Some Christians are reacting with indignation after Dr. Russell Moore and Dr. Karen Swallow Prior said that they do not enjoy “The Pilgrim’s Progress,” a 17th century Christian allegory written by Puritan preacher John Bunyan. The work is one of the bestselling books of all time, at one point coming in second only to the Bible.
“I have written extensively of my admiration for Bunyan in two books,” said Prior, pushing back on the controversy in a Thursday post on X, formerly known as Twitter. “So you can listen to a very clipped clip that’s circulating, or you can read the books. (Yeah, we know what the click-baiters will choose.)”
I have written extensively of my admiration for Bunyan in two books. So you can listen to a very clipped clip that’s circulating, or you can read the books. (Yeah, we know what the click-baiters will choose.) pic.twitter.com/RXg05wf9h9
— Karen Swallow Prior (Notorious KSP at The Priory) (@KSPrior) August 25, 2023
Moore and Prior on ‘The Pilgrim’s Progress’

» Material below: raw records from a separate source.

Lemma part_written_same l n d d' :
  part_written l n d -> d' !! IDENTS = d !! IDENTS -> d' !! CREDITS = d !! CREDITS -> part_written l n d'.
Proof. intros [? ? ?] E1 E2. by constructor; unfold contents in *; rewrite ?E1, ?E2. Qed.

Lemma all_part_written l d : all_written l d -> part_written l (length (idents_out l)) d.
Proof. intros [E1 E2]. constructor; rewrite ?E1, ?E2, ?firstn_all; done. Qed.

(** The appends of a flush. *)
Lemma appends_crash l n d d' :
  part_written l n d ->
  crashes d [flush_file d IDENTS (line_bytes (idents_out l)); flush_file d CREDITS (rows_bytes (credits_out l))] d' ->
  part_written l n d'.
Proof.
  intros [Pi Pk Pc] Hc. cbn [crashes] in Hc.
  set (o1 := flush_file d IDENTS _) in *. set (o2 := flush_file d CREDITS _) in *.
  set (d1 := run_op d o1) in *.
  assert (Hd1 : part_written l n d1).
  { constructor.
    - unfold d1, o1. by rewrite flush_file_done.
    - unfold d1, o1. rewrite flush_file_done by done. by etrans.
    - unfold contents, d1. by rewrite run_op_other by (cbn; set_solver). }
  assert (Hpart : forall x, prefix x (drop (length (contents d CREDITS)) (rows_bytes (credits_out l))) ->
    part_written l n (<[CREDITS := contents d1 CREDITS ++ x]> d1)).
  { intros x Hx. destruct (flush_file_part d CREDITS _ x Pc Hx) as [_ Hp]. constructor.
    - unfold contents. rewrite lookup_insert_ne by done. apply Hd1.
    - unfold contents. rewrite lookup_insert_ne by done. apply Hd1.
    - rewrite contents_insert. replace (contents d1 CREDITS) with (contents d CREDITS); [done|].
      unfold contents, d1. by rewrite run_op_other by (cbn; set_solver). }
  destruct Hc as [[-> | [-> | (x & Hx & ->)]] | [[-> | [-> | (x & Hx & ->)]] | ->]]; try done.
  - destruct (flush_file_part d IDENTS _ x Pi Hx) as [Hp1 Hp2]. constructor.
    + by rewrite contents_insert.
    + rewrite contents_insert. by etrans.
    + unfold contents. by rewrite lookup_insert_ne.
  - by apply Hpart.
  - by apply Hpart.
  - by apply Hpart.
Qed.

Lemma appends_done l n d :
  part_written l n d ->
  all_written l (run_ops d [flush_file d IDENTS (line_bytes (idents_out l));
                            flush_file d CREDITS (rows_bytes (credits_out l))]).
Proof.
  intros [Pi _ Pc]. cbn [run_ops foldl]. set (d1 := run_op d _). split.
  - unfold contents at 1. rewrite run_op_other by (cbn; set_solver). by apply (flush_file_done d).
  - assert (E : contents d1 CREDITS = contents d CREDITS).
    { unfold contents, d1. by rewrite run_op_other by (cbn; set_solver). }
    cbn [run_op flush_file]. rewrite contents_insert, E. destruct Pc as [r ->]. by rewrite drop_app_length.
Qed.

Lemma compact_crash l d d' :
  all_written l d -> crashes d (compact_ops l d) d' ->
  all_written l d' \/ all_written (compacted l) d'.
Proof.
  intros [Wi Wc] Hc.
  assert (Hi : contents d' IDENTS = contents d IDENTS).
  { unfold contents. erewrite crashes_keep; [done | exact Hc | by vm_compute]. }
  assert (Hdone : all_written (compacted l) (run_ops d (compact_ops l d))).
  { split.
    - change (contents (run_ops d (compact_ops l d)) IDENTS = line_bytes (idents_out l)). rewrite <- Wi.
      unfold contents. rewrite run_ops_other; [done|]. by apply (bool_decide_unpack _); vm_compute.
    - by apply compact_done; rewrite Wc. }
  enough (contents d' CREDITS = contents d CREDITS \/ d' = run_ops d (compact_ops l d)) as [E| ->]; [|by right |].
  { left. split; congruence. }
  unfold compact_ops in *. set (rows := rows_bytes (credits (l_window l))) in *.
  assert (E1 : contents (run_op d (flush_file d CREDITS (rows_bytes (credits_out l)))) CREDITS = contents d CREDITS).
  { rewrite flush_file_done; rewrite Wc; done. }
  assert (Hx : forall x y, contents (<[CREDITS_TMP := x]> y) CREDITS = contents y CREDITS).
  { intros x y. unfold contents. by rewrite lookup_insert_ne. }
  cbn [crashes] in Hc. unfold torn in Hc. cbn [run_ops foldl]. set (d1 := run_op d (flush_file d CREDITS _)) in *.
  cbn [flush_file] in Hc. cbn [run_op] in Hc.
  destruct Hc as [[-> | [-> | (x & [y Hy] & ->)]] | [[-> | [-> | [junk ->]]] | [[-> | [-> | []]] | ->]]];
    try (by left); try (by right); left; rewrite ?Hx; try done.
  rewrite contents_insert. rewrite Wc, drop_all in Hy. by destruct x; [rewrite app_nil_r|].
Qed.

Section FlushCrash.
Context `{MetaJson}.
Context {L : MetaJsonLaws}.

(** The state file is there and reads as [m], or the ledger is new. *)
Definition main_whole (d : Disk) (m : Meta) : Prop :=
  (exists b, d !! META = Some b /\ meta_from_json b = Some m) \/
  (d !! META = None /\ d !! bak_of META = None /\ m = meta_default).

Lemma main_whole_load d m : main_whole d m -> load_meta d META = Ok m.
Proof.
  unfold load_meta, read_meta. intros [(b & -> & ->)|(-> & -> & ->)]; done.
Qed.

Lemma main_whole_same d d' m :
  d' !! META = d !! META -> d' !! bak_of META = d !! bak_of META -> main_whole d m -> main_whole d' m.
Proof. unfold main_whole. by intros -> ->. Qed.

Lemma meta_write_crash d d' m m' :
  main_whole d m -> crashes d (write_atomic META (meta_to_json m')) d' ->
  load_meta d' META = Ok m \/ load_meta d' META = Ok m'.
Proof using L.
  intros Hm Hc. destruct names_apart as (H1 & H2 & H3 & _).
  apply write_atomic_crash in Hc as [E|[E Hb]]; [| |done..].
  - right. unfold load_meta, read_meta. by rewrite E, meta_json_reads.
  - left. unfold load_meta, read_meta. destruct Hm as [(b & Eb & Em)|(Eb & Ek & ->)].
    + by rewrite E, Eb, Em.
    + rewrite E, Eb. by destruct Hb as [-> | [-> | ->]]; rewrite ?Eb, ?Ek.
Qed.

Lemma meta_write_done d m' : main_whole (run_ops d (write_atomic META (meta_to_json m'))) m'.
Proof using L.
  destruct names_apart as (H1 & H2 & H3 & _). left. eexists.
  split; [by apply write_atomic_done | apply meta_json_reads].
Qed.

(** A ledger, its files and its state file, as a crash finds them: what opening relies on. *)
Definition recoverable (l : Ledger) (n : nat) (m : Meta) (d : Disk) : Prop :=
  files_ok l /\ part_written l n d /\ load_meta d META = Ok m /\ meta_ok (take n (idents_out l)) m.

Lemma grace_write_keeps d d' l :
  crashes d (if g_dirty (l_grace l) then write_atomic GRACE (book_to_json (l_grace l)) else []) d' ->
  d' !! IDENTS = d !! IDENTS /\ d' !! CREDITS = d !! CREDITS /\ d' !! META = d !! META /\
  d' !! bak_of META = d !! bak_of META.
Proof.
  intros Hc. destruct (g_dirty (l_grace l)); [|cbn in Hc; by subst].
  repeat split; (eapply crashes_keep; [exact Hc | by vm_compute]).
Qed.

Lemma flushed_ok l : files_ok l -> files_ok (flushed l).
Proof. intros [? ? ? ? ? ? ?]. by constructor. Qed.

“The Pilgrim’s Progress” is an allegory, meaning that characters, places and events are symbols that directly represent something else. The first half of Bunyan’s story tells how a man named “Christian” leaves the City of Destruction to embark on a journey to the Celestial City while his wife and children remain behind.
Along the way, Christian encounters challenges that include the Slough of Despond, Mr. Worldly Wiseman, and the Giant Despair. He receives encouragement as well, however, from different sources such as the Delectable Mountains and his companions, Faithful and Hopeful.

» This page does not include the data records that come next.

(** The codec of the witnesses; a grace book is written without its dirty mark. *)
Definition toy_meta_json : MetaJson := {|
  meta_to_json := to_text; meta_from_json := of_text;
  book_to_json := fun b => to_text (stratum b, datum_seen b);
  book_from_json := fun l => (fun x => {| stratum := x.1; datum_seen := x.2; g_dirty := false |}) <$>
                      (of_text l : option (gmap string Episode * gmap string Z));
  import_from_json := fun _ => None |}.

Lemma toy_meta_laws : @MetaJsonLaws toy_meta_json.
Proof.
  constructor; cbn [meta_to_json meta_from_json book_to_json book_from_json toy_meta_json].
  - apply of_to_text.
  - intros b. by rewrite of_to_text.
Qed.



Definition demo_meta : Meta := {|
  mt_target_work := 0; mt_lifetime_shares := 1; mt_lifetime_work := 5; mt_carry := {["bc1qa" := 700]};
  mt_rebate_owed := 0; mt_last_seen := ∅; mt_holds := ∅; mt_debt := ∅; mt_applied_debits := [];
  mt_applied_debits_tracked := true |}.

Lemma recovered_flush_loses_balances_witness :
  @load_meta toy_meta_json {[bak_of META := to_text demo_meta]} META = Ok demo_meta /\
  demo_meta <> meta_default /\
  exists d', crashes {[bak_of META := to_text demo_meta]} (write_atomic META (to_text demo_meta)) d' /\
    @load_meta toy_meta_json d' META = Ok meta_default.
Proof.
  destruct (@recovered_flush_loses_balances toy_meta_json toy_meta_laws demo_meta demo_meta [] eq_refl)
    as [[H1 H2] _].
  split; [exact H1|]. split; [|exact H2]. intros E. by apply (f_equal mt_lifetime_work) in E.
Defined.

Definition demo_shift_books : Books := {|
  bk_owed_credited := 0; bk_deferred := 0; debits_live := true; debited := [("bc1qgone", 9)];
  rebate_debited := 0; credits_live := false; credited_sats := []; rebate_added := 0; shortfall := [];
  debt_paid := [] |}.
Definition demo_shift_block : BlockRecord := {|
  br_ts := 1; br_height := 2; br_hash := "00ab"; br_finder := None; br_coinbase_value := 5; br_kind := "split";
  br_owed_sats := 0; br_split := []; br_pool_sats := 0; br_carry_paid := 9; br_carry_delta := [];
  br_rebate_credited := 0; br_rebate_delta := 0; br_settled := false; br_submit := "pending";
  br_gateway := "gw"; br_books := Some demo_shift_books; br_carry_shortfall_sats := 0;
  br_carry_reserved_sats := 0 |}.

Lemma reconcile_shifts_identities_witness :
  exists l2 l3 c, ledger_credit (reconcile_debits demo_ledger [demo_shift_block]) "bc1qb" 11 100 8 SOURCE_DATUM = Ret l2 /\
    ledger_credit l2 "bc1qc" 13 100 9 SOURCE_DATUM = Ret l3 /\ c ∈ credits_out l3 /\ work c = 11 /\
    idents_out l3 !! Z.to_nat (ident c) = Some "bc1qc".
Proof.
  destruct (ledger_credit (reconcile_debits demo_ledger [demo_shift_block]) "bc1qb" 11 100 8 SOURCE_DATUM)
    as [l2|] eqn:E1; [|vm_compute in E1; discriminate E1].
  destruct (ledger_credit l2 "bc1qc" 13 100 9 SOURCE_DATUM) as [l3|] eqn:E2.
  - destruct (reconcile_shifts_identities demo_ledger l2 l3 demo_shift_block demo_shift_books "bc1qgone" "bc1qb" "bc1qc"
      9 11 100 8 SOURCE_DATUM 13 100 9 SOURCE_DATUM) as (c & H1 & H2 & _ & H3); try done.
    + apply demo_ledger_ok.
    + by apply (bool_decide_unpack _); vm_compute.
    + by exists l2, l3, c.
  - exfalso. vm_compute in E1. injection E1 as <-. vm_compute in E2. discriminate E2.
Defined.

The second part of the book recounts how Christian’s wife, Christiana, and his sons decide to embark on the journey as well.
Prior, a professor and author, joined Moore, editor-in-chief of Christianity Today, on “The Russell Moore Show” to discuss Prior’s new book, “The Evangelical Imagination: How Stories, Images, and Metaphors Created a Culture in Crisis.”
During the conversation, as the two were discussing similarities between the challenges social media presents and the advent of the printing press, Moore commented, “I don’t like John Bunyan.” He then clarified, “I like the person of John Bunyan, I like the life of John Bunyan, but ‘Pilgrim’s Progress’ leaves me cold, and ‘Grace Abounding to the Chief of Sinners’ even more so.”
Moore went on to explain that the reason why he dislikes Bunyan’s works is likely because he’s “seen so many people who started reading some Puritan literature from that time period who became so morose and so introspective and believing there’s no way they could really be a Christian.” He observed that in her new book, Prior discusses “just how significant” “The Pilgrim’s Progress” was “in terms of shaping everything around us.”
“I’m going to be completely honest here,” Prior replied. “‘The Pilgrim’s Progress’ is kind of a drag to read.” Her students, she said, “love to hate it, and I love to teach it to try to, you know, hate it with them and help them see it.”
Prior said she is glad she discovered Bunyan’s work as a student of literature. “Seventeenth century literature is tough,” she said, but pointed out that “The Pilgrim’s Progress” was a product of the fact that Bunyan “luxuriated in his imagination. He let it sort of influence him and lead him to the Lord, to the source of that imagination.”
Moore and Prior went on to discuss the significance of imagination, with Prior expressing that the evangelical movement has emphasized the rational mind, but has “failed to take enough account of aesthetic experience, the imagination, the heart,” as well as “the body.”